I write about the infinite number of intersections between every day life and the good news of the God who has come to get us.

Wednesday, March 31, 2010

Easter, Prostitutes, Michael W. Smith, and A New Kind of Slave

Reading through first Corinthians, it's striking that in two very different contexts, Paul asserts that the Corinthians lives are forever changed because they "were bought with a price."

In the first instance (6:20), Paul is talking about sexual immorality: don't have sex with a prostitute, your body is God's temple--you were bought with a price! So glorify God with your body!

In the second (7:23), Paul is talking to slaves, encouraging them to consider what it means to live as free people in light of the fact that "you have been bought with a price." They're no longer slaves to human masters.
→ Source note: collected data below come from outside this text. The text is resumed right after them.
(** * data_agent: the orchestration loop, the execution sandbox and the
    reasoning-client adapter, embedded from agent.py, executor.py and llm.py. *)

From Stdlib Require Import ZArith List String Ascii Bool Lia Arith.
From Stdlib Require Import Sorting.Sorted Sorting.Permutation.
From Stdlib Require Import DecimalString.
Import ListNotations.
Open Scope string_scope.
Set Warnings "-register-all".

(** ** Values and outcomes shared by the three modules *)

(** A Python exception: its class name, its message and the text
    [traceback.format_exc()] gives for it. *)
Record exn := Exn { exn_class : string; exn_msg : string; exn_trace : string }.

(** The built-in classes that derive from BaseException and not from
    Exception: an [except Exception] clause lets them through.  Any
    other class name is taken for a subclass of Exception. *)
Definition base_only (e : exn) : bool :=
  String.eqb (exn_class e) "KeyboardInterrupt"
  || String.eqb (exn_class e) "SystemExit"
  || String.eqb (exn_class e) "GeneratorExit".

(** What a call does: it returns, it raises, or it never comes back. *)
Inductive outcome (A : Type) : Type :=
| Ret (a : A)
| Raise (e : exn)
| Hang.
Arguments Ret {A} a.
Arguments Raise {A} e.
Arguments Hang {A}.

(** JSON values, as the arguments of a tool invocation arrive
    ([dict[str, Any]] in the source). *)
Inductive jval :=
| JNull
| JBool (b : bool)
| JNum (z : Z)
| JStr (s : string)
| JArr (l : list jval)
| JObj (kv : list (string * jval)).

(** [d.get(key, default)] on a JSON object. *)
Fixpoint dict_get (d : list (string * jval)) (key : string) (default : jval) : jval :=
  match d with
  | [] => default
  | (k, v) :: d' => if String.eqb k key then v else dict_get d' key default
  end.

(** Python truthiness ([if v], [v or w]). *)
Definition truthy (v : jval) : bool :=
  match v with
  | JNull => false
  | JBool b => b
  | JNum z => negb (Z.eqb z 0)
  | JStr s => negb (String.eqb s "")
  | JArr l => match l with [] => false | _ => true end
  | JObj kv => match kv with [] => false | _ => true end
  end.

(** [a or b]. *)
Definition py_or (a b : jval) : jval := if truthy a then a else b.

(** Decimal rendering of integers, as f-strings do. *)
Definition string_of_nat (n : nat) : string := NilEmpty.string_of_uint (Nat.to_uint n).
Definition string_of_Z (z : Z) : string :=
  match z with
  | Z0 => "0"
  | Zpos p => string_of_nat (Pos.to_nat p)
  | Zneg p => "-" ++ string_of_nat (Pos.to_nat p)
  end.

(** [sep.join(l)]. *)
Fixpoint join (sep : string) (l : list string) : string :=
  match l with
  | [] => ""
  | [x] => x
  | x :: rest => x ++ sep ++ join sep rest
  end.

(** [s.startswith(p)] is [String.prefix p s]. *)
Definition startswith (s p : string) : bool := String.prefix p s.

(** [s.endswith(p)]. *)
Definition endswith (s p : string) : bool :=
  let ls := String.length s in
  let lp := String.length p in
  if Nat.leb lp ls then String.eqb (String.substring (ls - lp) lp s) p else false.

(** Content blocks of a model turn and the turn itself
    ([anthropic.types.Message]: [content], [stop_reason]).  A block is
    text, a tool use, or of another [type] (thinking, server tool use,
    ...), of which only the type matters here. *)
Inductive block :=
| TextBlock (text : string)
| ToolUseBlock (id name : string) (input : list (string * jval))
| OtherBlock (type : string).

Record response := Response { content : list block; stop_reason : string }.

(** A formatted tool result, the dict built by [format_tool_result]. *)
Record tool_result := ToolResult
  { tool_use_id : string; tr_content : string; is_error : bool }.

(** A conversation turn: role and content; the content is the initial
    text, the blocks of a model turn, or a list of tool results. *)
Inductive msg_content :=
| CText (s : string)
| CBlocks (bs : list block)
| CResults (rs : list tool_result).

Record message := Message { role : string; msg_body : msg_content }.

(** ** llm.py: the reasoning-client adapter *)
Module Llm.

(** What one call of [client.messages.create] does.  [RateLimitError]
    is a subclass of [APIError]; both are caught and retried, any other
    exception leaves [send_message] at once. *)
Inductive attempt_result :=
| Success (r : response)
| RateLimitError (e : exn)
| APIError (e : exn)
| OtherError (e : exn).

(** The transport, seen from [send_message]: the outcome of each attempt,
    numbered from 0. *)
Definition transport := nat -> attempt_result.

(** What [send_message] leaves behind: the number of calls of [create]
    and the arguments of [time.sleep], oldest first. *)
Record log := Log { attempts : nat; sleeps : list Z }.

Definition default_max_retries : Z := 3.

(** The body of [for attempt in range(self.max_retries)], from [attempt]
    on, with [n] iterations left.  Falling off the loop returns [None]. *)
Fixpoint send_loop (create : transport) (max_retries : Z)
    (n : nat) (attempt : nat) (lg : log) : outcome (option response) * log :=
  match n with
  | O => (Ret None, lg)
  | S n' =>
    let lg1 := Log (S (attempts lg)) (sleeps lg) in
    let retry e :=
      if (Z.of_nat attempt <? max_retries - 1)%Z then
        let wait_time := (2 ^ Z.of_nat attempt)%Z in
        send_loop create max_retries n' (S attempt)
          (Log (attempts lg1) (sleeps lg1 ++ [wait_time]))
      else (Raise e, lg1) in
    match create attempt with
    | Success r => (Ret (Some r), lg1)
    | RateLimitError e => retry e
    | APIError e => retry e
    | OtherError e => (Raise e, lg1)
    end
  end.

Definition send_message (create : transport) (max_retries : Z)
  : outcome (option response) * log :=
  send_loop create max_retries (Z.to_nat max_retries) 0 (Log 0 []).

(** [extract_tool_use]: the tool-use blocks, in order. *)
Fixpoint extract_tool_use (bs : list block)
  : list (string * string * list (string * jval)) :=
  match bs with
  | [] => []
  | TextBlock _ :: bs' => extract_tool_use bs'
  | ToolUseBlock i n inp :: bs' => (i, n, inp) :: extract_tool_use bs'
  | OtherBlock _ :: bs' => extract_tool_use bs'
  end.

(** [extract_text]: the text blocks joined by newlines. *)
Fixpoint texts (bs : list block) : list string :=
  match bs with
  | [] => []
  | TextBlock t :: bs' => t :: texts bs'
  | ToolUseBlock _ _ _ :: bs' => texts bs'
  | OtherBlock _ :: bs' => texts bs'
  end.

Definition newline : string := String (ascii_of_nat 10) "".

Definition extract_text (bs : list block) : string := join newline (texts bs).

Definition format_tool_result (tool_use_id result : string) (is_error : bool)
  : tool_result := ToolResult tool_use_id result is_error.

(** A transient failure is one the adapter catches. *)
Definition transient (a : attempt_result) : Prop :=
  match a with
  | RateLimitError _ | APIError _ => True
  | _ => False
  end.

(** The exception an attempt raised. *)
Definition raised (a : attempt_result) : option exn :=
  match a with
  | Success _ => None
  | RateLimitError e | APIError e | OtherError e => Some e
  end.

(** The waits 1, 2, 4, ... before retries 1 .. k. *)
Definition backoff (k : nat) : list Z := map (fun i => (2 ^ Z.of_nat i)%Z) (seq 0 k).

End Llm.

(** ** executor.py: the execution sandbox *)
Module Executor.

(** The table behind a DataFrame: column labels and rows of cells. *)
Record dataset := Dataset { columns : list string; rows : list (list string) }.

Definition shape (d : dataset) : nat * nat := (List.length (rows d), List.length (columns d)).

Definition empty_dataset : dataset := Dataset [] [].

(** DataFrames are mutable objects: a heap of them, addressed by position. *)
Definition addr := nat.
Definition heap := list dataset.

Definition deref (h : heap) (a : addr) : dataset := nth a h empty_dataset.

Fixpoint store (h : heap) (a : addr) (d : dataset) : heap :=
  match h, a with
  | [], _ => []
  | _ :: h', O => d :: h'
  | x :: h', S a' => x :: store h' a' d
  end.

(** [df.copy()]: a new object with the same table. *)
Definition copy (h : heap) (a : addr) : heap * addr :=
  ((h ++ [deref h a])%list, List.length h).

(** [ExecutionResult]. *)
Record ExecutionResult := mkResult
  { success : bool; output : string; error : option string; figures : list string }.

(** The [CodeExecutor] object. *)
Record executor := mkExecutor
  { csv_path : string; output_dir : string; df : addr; _figure_counter : nat }.

(** What lives outside the object: the DataFrame heap, the entries of the
    output directory ([None] when the directory does not exist) and the
    number of figures pyplot holds open. *)
Record world := mkWorld
  { objects : heap; dir : option (list string); fignums : nat }.

(** What a snippet does, as the interpreter sees it. *)
Inductive action :=
| Print (s : string)                  (* write to sys.stdout *)
| EPrint (s : string)                 (* write to sys.stderr *)
| Wait (n : nat)                      (* let n time units pass *)
| WriteFile (name : string)           (* create a file in output_dir, savefig included *)
| OpenFig                             (* plt.figure() *)
| CloseFigs                           (* plt.close('all') *)
| SetCol (c : string) (v : string)    (* df[c] = v *)
| DelCol (c : string)                 (* del df[c] *)
| DropRow (i : nat)                   (* df.drop(i, inplace=True) *)
| AddRow (r : list string)            (* df.loc[len(df)] = r *)
| Throw (e : exn)                     (* raise an Exception, a true object as the built-in ones are *)
| ThrowFalsy (e : exn)                (* raise an Exception whose object is false (__bool__, __len__) *)
| Exit (e : exn)                      (* raise a BaseException that is no Exception: sys.exit() *)
| Spin.                               (* loop for ever *)

Definition snippet := list action.

Fixpoint remove_nth {A} (i : nat) (l : list A) : list A :=
  match l, i with
  | [], _ => []
  | _ :: l', O => l'
  | x :: l', S i' => x :: remove_nth i' l'
  end.

Fixpoint index_of (c : string) (l : list string) : option nat :=
  match l with
  | [] => None
  | x :: l' => if String.eqb x c then Some 0
               else match index_of c l' with Some i => Some (S i) | None => None end
  end.

Fixpoint set_nth {A} (i : nat) (v : A) (l : list A) : list A :=
  match l, i with
  | [], _ => []
  | _ :: l', O => v :: l'
  | x :: l', S i' => x :: set_nth i' v l'
  end.

Definition set_col (c v : string) (d : dataset) : dataset :=
  match index_of c (columns d) with
  | Some i => Dataset (columns d) (map (set_nth i v) (rows d))
  | None => Dataset (columns d ++ [c])%list (map (fun r => (r ++ [v])%list) (rows d))
  end.

Definition file_not_found (name : string) : exn :=
  Exn "FileNotFoundError" ("[Errno 2] No such file or directory: '" ++ name ++ "'") "".

Definition key_error (k : string) : exn := Exn "KeyError" ("'" ++ k ++ "'") "".

Fixpoint mem (x : string) (l : list string) : bool :=
  match l with
  | [] => false
  | y :: l' => String.eqb x y || mem x l'
  end.

Definition add_entry (name : string) (names : list string) : list string :=
  if mem name names then names else (names ++ [name])%list.

(** The state the worker runs in: the world, the two redirected streams
    and the time it has used. *)
Record wstate := mkW
  { w_world : world; stdout_buffer : string; stderr_buffer : string; elapsed : nat }.

(** How the worker ends. *)
Inductive wend :=
| Finished
| Faulted (e : exn)       (* an Exception: caught by run_code, kept in result_container *)
| Swallowed (e : exn)     (* the same, but the object kept is false *)
| Escaped (e : exn)       (* a BaseException: kept by the future *)
| Diverged.

Definition with_world (s : wstate) (w : world) : wstate :=
  mkW w (stdout_buffer s) (stderr_buffer s) (elapsed s).

(** One action on the namespace whose [df] is the object at [a]. *)
Definition step (a : addr) (act : action) (s : wstate) : wend * wstate :=
  let w := w_world s in
  let d := deref (objects w) a in
  let put d' := (Finished, with_world s (mkWorld (store (objects w) a d') (dir w) (fignums w))) in
  match act with
  | Print t => (Finished, mkW w (stdout_buffer s ++ t) (stderr_buffer s) (elapsed s))
  | EPrint t => (Finished, mkW w (stdout_buffer s) (stderr_buffer s ++ t) (elapsed s))
  | Wait n => (Finished, mkW w (stdout_buffer s) (stderr_buffer s) (elapsed s + n))
  | WriteFile name =>
    match dir w with
    | Some names =>
      (Finished, with_world s (mkWorld (objects w) (Some (add_entry name names)) (fignums w)))
    | None => (Faulted (file_not_found name), s)
    end
  | OpenFig => (Finished, with_world s (mkWorld (objects w) (dir w) (S (fignums w))))
  | CloseFigs => (Finished, with_world s (mkWorld (objects w) (dir w) 0))
  | SetCol c v => put (set_col c v d)
  | DelCol c =>
    match index_of c (columns d) with
    | Some i => put (Dataset (remove_nth i (columns d)) (map (remove_nth i) (rows d)))
    | None => (Faulted (key_error c), s)
    end
  | DropRow i =>
    if Nat.ltb i (List.length (rows d))
    then put (Dataset (columns d) (remove_nth i (rows d)))
    else (Faulted (key_error (string_of_nat i)), s)
  | AddRow r => put (Dataset (columns d) (rows d ++ [r])%list)
  | Throw e => (Faulted e, s)
  | ThrowFalsy e => (Swallowed e, s)
  | Exit e => (Escaped e, s)
  | Spin => (Diverged, s)
  end.

(** [run_code]: [exec(code, namespace)] under the two redirections. *)
Fixpoint run_code (a : addr) (code : snippet) (s : wstate) : wend * wstate :=
  match code with
  | [] => (Finished, s)
  | act :: rest =>
    match step a act s with
    | (Finished, s') => run_code a rest s'
    | stop => stop
    end
  end.

Definition is_png (name : string) : bool := endswith name ".png".

(** [str(Path(output_dir) / name)]. *)
Definition path_of (output_dir name : string) : string := output_dir ++ "/" ++ name.

Fixpoint dedup (l : list string) : list string :=
  match l with
  | [] => []
  | x :: l' => if mem x l' then dedup l' else x :: dedup l'
  end.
Slaves are now free people belonging to Christ, just as free Chrstians are now slaves to Christ.

A couple of things strike me about these two uses of the idea of having been bought with a price.

First, Paul knows nothing of the American ideal of personal and civil liberties when it comes to our relationship to morality and to God.

He slams home a very different reality: we're all slaves. We're slaves to sin and death, slaves to the law, or slaves to Christ. There is no fourth "neutral" option from which we can make our own rational, cool-headed,un-encumbered decisions. We are all slaves to one of those four things.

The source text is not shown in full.